Caught up in the mirror game
But there is no need to be surprised about the Greens: Anything that starts out subversively cannot but end up supporting the system if it plays by the rules. No militant party-youth will help. But no new left-wing party would change much either.
In the end, the politics of the parties in the parliaments will always have to see to it that the accumulation of capital within the nation succeeds well: if only to be able to implement the election promises typical of one’s own faction, however progressive they may seem. The diversity of opposing positions itself becomes a mirror game from which the same picture must always emerge: Value creation, succeed! If need be, even the party that has “green” in its name and is anti-capitalist and anti-authoritarian will suddenly send in violent cops to clear the way for the coal excavators. And this, while the climate crisis can no longer be ignored and they themselves – admittedly with the deceptive package of the “Green Turnaround” – had started in front of their voters to promote the exit from fossil energies.
But the political scientist Agnoli knew it: The building of “responsible politics” has an entrance and no exit: “Only in the responsible, not merely minded entrance into the palace do they show their “capacity for politics”. If a group acts responsibly, it puts aside everything subversive, cooperates in the construction and expansion and thus achieves full acceptance: It first becomes capable of opposition; then capable of coalition: finally capable of governing: a fixed component of power, which drives the formerly unruly into the palace and brings it back into the norms, rules of the game, enclosures. In other words, it becomes a systemic function just as its representatives are transformed into functionaries of representation” (Johannes Agnoli).

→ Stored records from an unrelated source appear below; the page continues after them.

(** One [WHERE id IN (…)] query and the insertion of its rows into [found]. *)
Definition get_many_chunk (m : table) (tenant_filter : option string)
    (found : gmap Ulid JobRecord) (chunk : list Ulid) : result (gmap Ulid JobRecord) QueueError :=
  let rows := select_where
                (λ i r, bool_decide (i ∈ chunk) && tenant_matches tenant_filter r) m in
  records ?<- collect_results (λ x, read_row x.2) rows;
  Ok (foldl (λ f record, <[id record := record]> f) found records).

Fixpoint get_many_chunks (m : table) (tenant_filter : option string)
    (found : gmap Ulid JobRecord) (l : list (list Ulid)) : result (gmap Ulid JobRecord) QueueError :=
  match l with
  | [] => Ok found
  | chunk :: l' =>
      found' ?<- get_many_chunk m tenant_filter found chunk;
      get_many_chunks m tenant_filter found' l'
  end.

(** [ids.iter().filter_map(|id| found.remove(id)).collect()]. *)
Fixpoint drain_in_order (found : gmap Ulid JobRecord) (ids : list Ulid) : list JobRecord :=
  match ids with
  | [] => []
  | i :: ids' =>
      match found !! i with
      | Some record => record :: drain_in_order (delete i found) ids'
      | None => drain_in_order found ids'
      end
  end.

Definition get_many (ids : list Ulid) (tenant_filter : option string)
  : op (list JobRecord) := λ s,
  match ids with
  | [] => (Ok [], s)
  | _ => (found ?<- get_many_chunks (jobs s) tenant_filter ∅ (chunks SQLITE_ID_BATCH ids);
          Ok (drain_in_order found ids), s)
  end.

(** The default method of the [QueueStore] trait: one [get] per new identifier. *)
Fixpoint get_many_loop (ids : list Ulid) (tenant_filter : option string)
    (seen : gset Ulid) (records : list JobRecord) : op (list JobRecord) :=
  match ids with
  | [] => mret records
  | i :: ids' =>
      if decide (i ∈ seen) then get_many_loop ids' tenant_filter seen records
      else found ← get i tenant_filter;
           match found with
           | Some record => get_many_loop ids' tenant_filter ({[i]} ∪ seen) (records ++ [record])
           | None => get_many_loop ids' tenant_filter ({[i]} ∪ seen) records
           end
  end.

Definition get_many_default (ids : list Ulid) (tenant_filter : option string)
  : op (list JobRecord) := get_many_loop ids tenant_filter ∅ [].

(** ** Dependencies *)

(** [await_jobs LIKE '%"<ulid>"%']: the quoted text of a ULID occurs in the JSON
    array of ULID texts exactly when the ULID is an item of the array. *)
Definition awaits_column (i : Ulid) (r : row) : bool :=
  match c_await_jobs r with Some ids => bool_decide (i ∈ ids) | None => false end.

Definition find_awaiting (i : Ulid) : op (list JobRecord) := λ s,
  (collect_results (λ x, deserialize_record (c_payload x.2))
     (select_where (λ _ r, status_is "Waiting" r && awaits_column i r) (jobs s)), s).

Definition set_pending (i : Ulid) : op unit :=
  modify (λ s, set_jobs (update_where (λ j r, has_id i j r && status_is "Waiting" r)
                           [SetStatus "Pending"] (jobs s)) s).

(** [SELECT COUNT( * ) … WHERE id IN (…) AND status = 'Done'] against [ids.len()]. *)
Definition all_jobs_done (ids : list Ulid) : op bool := λ s,
  match ids with
  | [] => (Ok true, s)
  | _ => (Ok (bool_decide
           (length (select_where (λ i r, bool_decide (i ∈ ids) && status_is "Done" r) (jobs s))
            = length ids)), s)
  end.

Definition cascade_one (dep : JobRecord) : op unit :=
  all_done ← all_jobs_done (await_ids dep);
  if (all_done : bool) then set_pending (id dep) else mret ().

Definition cascade_check_and_promote (done_id : Ulid) : op unit :=
  dependents ← find_awaiting done_id;
  for_each cascade_one dependents.

(** The catch-up sweep: the loop over the selected payloads, and the whole. *)
Fixpoint promote_stranded_loop (payloads : list payload) (promoted : Z) : op Z :=
  match payloads with
  | [] => mret promoted
  | p :: payloads' =>
      record ← lift (deserialize_record p);
      let await_ids := await_ids record in
      if decide (await_ids = []) then promote_stranded_loop payloads' promoted
      else all_done ← all_jobs_done await_ids;
           if (all_done : bool)
           then set_pending (id record) ≫= λ _, promote_stranded_loop payloads' (promoted + 1)
           else promote_stranded_loop payloads' promoted
  end.

Definition stranded_candidate (_ : Ulid) (r : row) : bool :=
  status_is "Waiting" r && match c_await_jobs r with Some (_ :: _) => true | _ => false end.

Definition promote_stranded_waiting_jobs : op Z := λ s,
  promote_stranded_loop ((λ x, c_payload x.2) <$> select_where stranded_candidate (jobs s)) 0 s.

(** ** The end of a run *)

(** [AND lease_until > ?]. *)
Definition leased (now : DateTime) (r : row) : bool := null_gt (c_lease_until r) now.

(** A read-modify-write of [complete]'s transaction.  [now] is the reading bound
    to the SQL parameters, [now'] the one written into the payload. *)
Inductive CompleteOutcome := OutcomeConflict | OutcomeUpdated | OutcomeNotLeased.

Definition complete_tx (i : Ulid) (res : JobResult) (now now' : DateTime)
  : op CompleteOutcome := λ s,
  match jobs s !! i with
  | Some r =>
      if status_is "Running" r then
        match deserialize_record (c_payload r) with
        | Err e => (Err e, s)
        | Ok record =>
            if bool_decide (status (lifecycle record) = Conflict) then (Ok OutcomeConflict, s)
            else
              let record := set_result (Some res)
                              (set_completed_at (Some now') (set_status Done record)) in
              if leased now r then
                (Ok OutcomeUpdated,
                 set_jobs (update_where (λ j r, has_id i j r && status_is "Running" r
                                                 && leased now r)
                   [SetStatus "Done"; SetCompletedAt (Some now); SetLeaseUntil None;
                    SetPayload (serialize_record record)] (jobs s)) s)
              else (Ok OutcomeNotLeased, s)
        end
      else (Err (NotFound i), s)
  | None => (Err (NotFound i), s)
  end.

(** After the commit: broadcast, then the cascade, whose outcome is logged and not
    returned. *)
Definition complete_announce (i : Ulid) (res : JobResult) : op unit := λ s,
  let st := if success res then Done else Failed in
  (Ok (), (cascade_check_and_promote i (publish (JobCompleted i st res) s)).2).

Definition complete (i : Ulid) (res : JobResult) (now now' : DateTime) : op unit :=
  outcome ← complete_tx i res now now';
  match outcome with
  | OutcomeConflict => mret ()
  | OutcomeNotLeased => throw (NotLeased i)
  | OutcomeUpdated => complete_announce i res
  end.

Definition complete_message_delivery (i : Ulid) (res : JobResult) (now now' : DateTime)
  : op unit := λ s,
  let pending_message r := String.eqb (c_kind r) JOB_KIND_MESSAGE && status_is "Pending" r in
  match jobs s !! i with
  | Some r =>
      if pending_message r then
        match deserialize_record (c_payload r) with
        | Err e => (Err e, s)
        | Ok record =>
            if is_message (kind (spec record)) then
              let record := set_result (Some res)
                              (set_completed_at (Some now') (set_status Done record)) in
              (Ok (), publish (JobCompleted i Done res)
                 (set_jobs (update_where (λ j r, has_id i j r && pending_message r)
                    [SetStatus "Done"; SetCompletedAt (Some now); SetLeaseUntil None;
                     SetPayload (serialize_record record)] (jobs s)) s))
            else (Err (NotFound i), s)
        end
      else (Err (NotFound i), s)
  | None => (Err (NotFound i), s)
  end.

Definition fail (i : Ulid) (err : string) (attempt : Z) (now now' : DateTime) : op unit := λ s,
  let err_truncated := truncate_chars 2048 err in
  match jobs s !! i with
  | Some r =>
      if status_is "Running" r then
        match deserialize_record (c_payload r) with
        | Err e => (Err e, s)
        | Ok record =>
            let record := push_error (mkJobError now' err_truncated attempt)
                            (set_last_error (Some err_truncated)
                               (set_count attempt (set_status Failed record))) in
            if leased now r then
              (Ok (), publish (JobFailed i attempt)
                 (set_jobs (update_where (λ j r, has_id i j r && status_is "Running" r
                                                  && leased now r)
                    [SetStatus "Failed"; SetLeaseUntil None; SetLastError (Some err_truncated);
                     SetAttemptCount attempt; SetPayload (serialize_record record)] (jobs s)) s))
            else (Err (NotLeased i), s)
        end
      else (Err (NotFound i), s)
  | None => (Err (NotFound i), s)
  end.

Please note: If we criticize parliamentarism here, it is not because it is too open-ended for us, and we, on the other hand, think that we know the only good thing. On the contrary, parliamentarism in the state of capital is – despite all real and partly relevant differences among parties, despite all advantages over forms of rule – too predetermined. What is essential and urgent – the question of in what way, with what goals and at what cost production takes place and how wealth is distributed – is not up for discussion. But this means that the space in which the solution at the root of the more relevant problems of the present could be addressed is never reached within the framework of bourgeois democracy. So when we criticize parliamentarism, it is not because we have in mind an organic, collectivist society in which everything is predetermined, even in the best way. We criticize parliamentarism because what has to come out on the whole is fixed, because real solutions cannot be sought and argued about together, consciously and self-determinedly, in a plurality of opinions and positions. That in turn – and nothing else that has ever been called that – would be communism.
But yes: In the case of Lützi, it would be crystal clear and there would be no question that coal mining must be stopped immediately. Coal energy is not reasonable and not an option. But in this political system it is – times and again the option of choice.